=== Your goal ===
What is needed is each line of the data below that holds the string "Lemma".

Collected data:
++++++++++++++++++++
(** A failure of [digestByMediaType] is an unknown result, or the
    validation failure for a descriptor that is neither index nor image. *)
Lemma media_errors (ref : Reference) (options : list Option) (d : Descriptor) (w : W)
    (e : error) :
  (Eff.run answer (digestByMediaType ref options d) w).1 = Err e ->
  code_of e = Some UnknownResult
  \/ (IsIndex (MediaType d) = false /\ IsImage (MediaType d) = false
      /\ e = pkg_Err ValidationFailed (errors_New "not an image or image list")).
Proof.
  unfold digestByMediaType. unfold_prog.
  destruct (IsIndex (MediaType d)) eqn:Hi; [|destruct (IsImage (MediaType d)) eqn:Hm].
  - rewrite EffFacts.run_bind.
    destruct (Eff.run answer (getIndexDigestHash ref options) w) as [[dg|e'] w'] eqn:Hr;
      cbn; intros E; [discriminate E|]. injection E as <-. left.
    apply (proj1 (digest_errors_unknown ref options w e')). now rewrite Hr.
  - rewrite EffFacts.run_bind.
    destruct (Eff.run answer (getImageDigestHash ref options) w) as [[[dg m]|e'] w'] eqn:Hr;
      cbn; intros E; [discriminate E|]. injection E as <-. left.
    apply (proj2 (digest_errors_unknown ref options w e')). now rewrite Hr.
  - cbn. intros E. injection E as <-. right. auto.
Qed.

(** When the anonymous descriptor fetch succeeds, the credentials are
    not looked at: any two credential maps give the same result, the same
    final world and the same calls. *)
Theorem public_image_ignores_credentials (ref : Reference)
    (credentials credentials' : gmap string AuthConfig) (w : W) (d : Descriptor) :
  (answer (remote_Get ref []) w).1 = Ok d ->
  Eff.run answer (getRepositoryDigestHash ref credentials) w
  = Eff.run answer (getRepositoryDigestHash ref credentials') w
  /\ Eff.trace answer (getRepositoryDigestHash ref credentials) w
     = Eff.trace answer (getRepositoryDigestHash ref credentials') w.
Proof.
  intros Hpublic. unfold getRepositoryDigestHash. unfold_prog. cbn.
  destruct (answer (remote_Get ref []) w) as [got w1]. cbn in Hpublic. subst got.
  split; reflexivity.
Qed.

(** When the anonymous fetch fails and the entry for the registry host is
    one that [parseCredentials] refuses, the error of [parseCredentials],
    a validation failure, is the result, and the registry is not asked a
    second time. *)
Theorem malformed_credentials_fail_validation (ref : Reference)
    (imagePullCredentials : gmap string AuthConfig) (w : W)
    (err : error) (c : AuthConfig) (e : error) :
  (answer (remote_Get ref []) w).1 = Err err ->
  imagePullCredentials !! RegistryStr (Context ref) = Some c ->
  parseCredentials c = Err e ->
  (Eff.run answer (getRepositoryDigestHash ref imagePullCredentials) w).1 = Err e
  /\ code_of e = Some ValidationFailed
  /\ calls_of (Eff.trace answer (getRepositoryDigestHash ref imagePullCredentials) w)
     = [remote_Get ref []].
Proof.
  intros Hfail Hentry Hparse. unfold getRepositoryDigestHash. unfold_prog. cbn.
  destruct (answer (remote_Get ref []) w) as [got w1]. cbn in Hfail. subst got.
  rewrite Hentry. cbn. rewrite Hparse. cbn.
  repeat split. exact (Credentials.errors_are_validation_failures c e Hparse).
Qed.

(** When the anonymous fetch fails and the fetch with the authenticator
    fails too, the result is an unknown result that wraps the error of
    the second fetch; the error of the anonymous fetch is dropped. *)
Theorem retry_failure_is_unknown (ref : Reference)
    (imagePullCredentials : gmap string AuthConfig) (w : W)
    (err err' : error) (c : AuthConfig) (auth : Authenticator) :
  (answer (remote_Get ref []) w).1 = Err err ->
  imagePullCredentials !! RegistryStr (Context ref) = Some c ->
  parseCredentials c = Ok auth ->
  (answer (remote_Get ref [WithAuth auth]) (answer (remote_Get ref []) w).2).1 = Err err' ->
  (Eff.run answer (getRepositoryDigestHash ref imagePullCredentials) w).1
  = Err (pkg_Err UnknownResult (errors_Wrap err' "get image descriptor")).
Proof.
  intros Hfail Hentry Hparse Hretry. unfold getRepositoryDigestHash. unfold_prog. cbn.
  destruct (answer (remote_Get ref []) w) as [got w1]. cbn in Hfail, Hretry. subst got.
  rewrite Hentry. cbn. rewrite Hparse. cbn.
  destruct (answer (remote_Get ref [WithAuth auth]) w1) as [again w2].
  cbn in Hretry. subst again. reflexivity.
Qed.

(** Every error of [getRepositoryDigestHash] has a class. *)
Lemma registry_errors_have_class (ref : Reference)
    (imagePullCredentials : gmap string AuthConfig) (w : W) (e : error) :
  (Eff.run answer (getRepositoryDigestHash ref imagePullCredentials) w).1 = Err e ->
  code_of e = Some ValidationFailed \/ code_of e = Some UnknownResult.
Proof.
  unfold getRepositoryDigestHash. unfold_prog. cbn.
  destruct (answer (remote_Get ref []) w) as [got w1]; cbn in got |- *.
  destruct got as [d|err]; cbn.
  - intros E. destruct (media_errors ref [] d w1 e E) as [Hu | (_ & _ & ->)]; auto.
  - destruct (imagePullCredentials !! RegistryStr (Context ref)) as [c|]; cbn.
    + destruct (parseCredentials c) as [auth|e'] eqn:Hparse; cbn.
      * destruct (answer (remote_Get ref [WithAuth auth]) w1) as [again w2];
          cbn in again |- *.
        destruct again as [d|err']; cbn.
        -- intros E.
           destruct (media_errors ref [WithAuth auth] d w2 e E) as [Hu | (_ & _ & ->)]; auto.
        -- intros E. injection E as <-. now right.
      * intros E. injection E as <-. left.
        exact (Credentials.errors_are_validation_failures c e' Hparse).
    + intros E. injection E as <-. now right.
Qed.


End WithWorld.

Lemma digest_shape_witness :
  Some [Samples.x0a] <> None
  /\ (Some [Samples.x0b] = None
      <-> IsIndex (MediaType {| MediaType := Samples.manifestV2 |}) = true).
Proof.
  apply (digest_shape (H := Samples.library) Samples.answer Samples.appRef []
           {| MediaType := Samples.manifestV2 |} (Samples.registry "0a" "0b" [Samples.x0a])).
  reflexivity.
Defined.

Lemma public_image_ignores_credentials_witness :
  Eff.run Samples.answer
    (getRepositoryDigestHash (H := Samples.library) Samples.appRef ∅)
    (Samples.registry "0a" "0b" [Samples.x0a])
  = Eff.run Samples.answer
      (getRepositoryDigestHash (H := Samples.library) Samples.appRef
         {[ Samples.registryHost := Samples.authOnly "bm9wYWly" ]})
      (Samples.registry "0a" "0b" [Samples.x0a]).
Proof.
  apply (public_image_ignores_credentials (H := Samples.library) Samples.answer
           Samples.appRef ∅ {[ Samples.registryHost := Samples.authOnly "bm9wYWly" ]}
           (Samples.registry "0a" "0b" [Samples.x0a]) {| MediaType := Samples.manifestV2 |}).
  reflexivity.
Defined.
++++++++++++++++++++
=== Task output ===
Lemma media_errors (ref : Reference) (options : list Option) (d : Descriptor) (w : W)
Lemma registry_errors_have_class (ref : Reference)
Lemma digest_shape_witness :
Lemma public_image_ignores_credentials_witness :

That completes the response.